THE PERSON WHO READS WHILE WALKING

Dear person who reads while walking:

Is it my responsibility to escort you across the street because you're too busy making the rest of us feel bad that the Google has taken away our ability to read on paper?

Unlike having to put disinfectant on my 90 year-old aunt's bed sores, sadly for you, it's not my responsibility. 
So next time you feel the need to parade your reading skills about town, do it where you're not relying on the general public's goodwill to guide you through the streets unharmed. Because next time I see you I promise I'll make it my sole duty to kindly escort you into oncoming traffic.

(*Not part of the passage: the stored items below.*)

(** The provider has 23:57 and 23:59 of EURUSD for any request. *)
Definition demo_http (i : nat) : HttpReply := demo_response [
  demo_row_at (-3) (JInt 2) (JInt 4) (JInt 1) (JInt 3); demo_row_at (-1) (JInt 3) (JInt 3) (JInt 3) (JInt 3)].
Definition adapter_reply (i : nat) (r : Request) : Reply spec_float :=
  match request_start r, request_end r with
  | Ok start, Ok end_ =>
      match (backfill demo_adapter (rq_symbol r) start end_ "1m" (demo_http i)).2 with
      | inl bs => Bars bs
      | inr _ => EntitlementError "403"
      end
  | _, _ => EntitlementError "403"
  end.
Definition adapter_run : Recovery spec_float * RunReport :=
  run_once (fun _ => "x"%string) demo_symbols demo_cfg demo_open "i" "tiingo" adapter_reply
    (fun _ => true) (fun _ => false) (fun _ _ _ => None) demo_recovery "leadership" "run-1" true
    (Some demo_window) (demo_minute 60) true true.

Lemma recovered_rows_possible_witness :
  exists row, RecoveryStore.bars (store adapter_run.1) !! ("EURUSD"%string, demo_minute (-3)) = Some row /\
    candle_ok (Database.r_open row) (Database.r_high row) (Database.r_low row) (Database.r_close row) /\
    exists i r bs, (i, r, Bars bs) ∈ drop (length (calls demo_recovery)) (calls adapter_run.1) /\
      rq_symbol r = "EURUSD"%string.
Proof.
  assert (Hadd : is_Some (RecoveryStore.bars (store adapter_run.1) !! ("EURUSD"%string, demo_minute (-3))))
    by (apply (bool_decide_unpack _); vm_compute; exact I).
  destruct Hadd as [row Hrow]. exists row. split; [exact Hrow|]. destruct adapter_run as [st' rep] eqn:E.
  assert (Hnone : RecoveryStore.bars (store demo_recovery) !! ("EURUSD"%string, demo_minute (-3)) = None)
    by (vm_compute; reflexivity).
  assert (Hask : adapter_bars demo_http adapter_reply).
  { intros i r bs Hb. unfold adapter_reply in Hb. destruct (request_start r) as [start|] eqn:Hs; [|discriminate Hb].
    destruct (request_end r) as [end_|] eqn:He; [|discriminate Hb].
    destruct (backfill demo_adapter (rq_symbol r) start end_ "1m" (demo_http i)).2 as [bs'|f] eqn:Hback; [|discriminate Hb].
    injection Hb as ->. exists demo_adapter, start, end_. split; [reflexivity|]. split; [reflexivity|exact Hback]. }
  destruct (recovered_rows_possible (fun _ => "x"%string) demo_symbols demo_cfg demo_open "i" "tiingo" demo_http
    adapter_reply (fun _ => true) (fun _ => false) (fun _ _ _ => None) demo_recovery "leadership" "run-1" true
    (Some demo_window) (demo_minute 60) true true st' rep Hask E "EURUSD" (demo_minute (-3)) row Hnone Hrow)
    as (i & r & bs & b & start & end_ & Hin & _ & _ & Hsym & _ & _ & _ & _ & Hc & _).
  split; [exact Hc|]. exists i, r, bs. split; [exact Hin|exact Hsym].
Defined.

(* ------------------------------------------------------------------ *)
(** ** Where the adapter does not do what it says *)

(** One frame with an integer of 400 digits for a price ends the session with an
    exception the retry loop does not catch. *)
Lemma oversized_price_escapes :
  (stream demo_adapter [frame_of (demo_data (JInt (10 ^ 400)) (JInt 2) (JInt 2)); frame_of demo_heartbeat]).2
  = Some (Uncaught OverflowError).
Proof. by vm_compute. Qed.

(** A heartbeat is received and yields nothing, so the watchdog, which is petted for
    each tick, does not see it. *)
Lemma heartbeats_yield_nothing n :
  stream demo_adapter (replicate n (frame_of demo_heartbeat)) = (counted demo_adapter (Z.of_nat n) 0, [], None).
Proof.
  assert (Hbeat : forall p, parse_frame p (dumps demo_heartbeat) 0 = (p, Nothing)).
  { intros p. unfold parse_frame. unfold json_read at 1. cbn [plain_text]. by rewrite loads_dumps. }
  generalize demo_adapter as p. induction n as [|n IH]; intros p; [by rewrite counted_0|].
  cbn [replicate stream frame_of]. rewrite Hbeat, IH, count_received_eq, counted_counted. do 2 f_equal. f_equal; lia.
Qed.

(** A row whose close is not a number passes: no comparison of the check fails. *)
Lemma nan_close_kept :
  match history_row "EURUSD" demo_from demo_until (demo_row_at 0 (JInt 2) (JInt 4) (JInt 1) (JFloat S754_nan)) with
  | Kept b => close b = S754_nan
  | _ => False
  end.
Proof. by vm_compute. Qed.

(** A date without an offset, which a frame may have, ends the whole request. *)
Lemma naive_date_escapes :
  history_row "EURUSD" demo_from demo_until (demo_history_row "2022-01-08T00:00:00" (JInt 2) (JInt 4) (JInt 1) (JInt 3))
  = RowRaises TypeError.
Proof. by vm_compute. Qed.

(** The text of an error frame that echoes the subscription is passed on with the
    token in it. *)
Lemma error_frame_shows_token :
  error_frame (JObj [("messageType", JStr "E"); ("response", JStr ("bad subscription: " +:+ t_token demo_adapter))])%string
  = ProviderError "tiingo error frame: bad subscription: s3cret" /\
  closed_detail demo_adapter ("bad subscription: " +:+ t_token demo_adapter)
  = "tiingo connection closed: bad subscription: <redacted>"%string.
Proof. by vm_compute. Qed.

#[local] Existing Instance iso_utc.
#[local] Existing Instance eastern_standard.

(** The smallest positive double is a possible price; the return from 2 to it is the
    logarithm of a quotient that rounds to zero. *)
Definition smallest : spec_float := S754_finite false 1 (-1074).

Lemma smallest_price_ends_handle :
  match stream demo_adapter (frame_of <$> [demo_data (JInt 2) (JInt 2) (JInt 2);
    demo_data (JFloat smallest) (JFloat smallest) (JFloat smallest)]) with
  | (_, ts, None) => run_all (ingest_step write_bits (fun _ => "why"%string) (fun _ => Ok 33)) (demo_empty, [])
      ((fun t => (t, 0, (0, 0))) <$> ts) = Raise ValueError /\ length ts = 2%nat
  | _ => False
  end.
Proof. by vm_compute. Qed.
End Examples.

THE ANTI-RENEGADE PEDESTRIAN

Dear anti-renegade pedestrian:

Why must you look at me l ike I'm some renegade pedestrian when I decide to walk before the official "walking" sign blinks? 
I do not appreciate you projecting your fears of inadequacy on me because I refuse to obey useless societal crosswalk regulations.
Rather then transfer your jealous rage into a unison of stink-eyes meant to shame me for my maverick jay-walking actions, why not join me? Come one, come all! Together we can rid the world of nonsensical street rules that beat away at our sense of dignity and individuality.

I will walk when I see fit to walk and I hope you will all join me.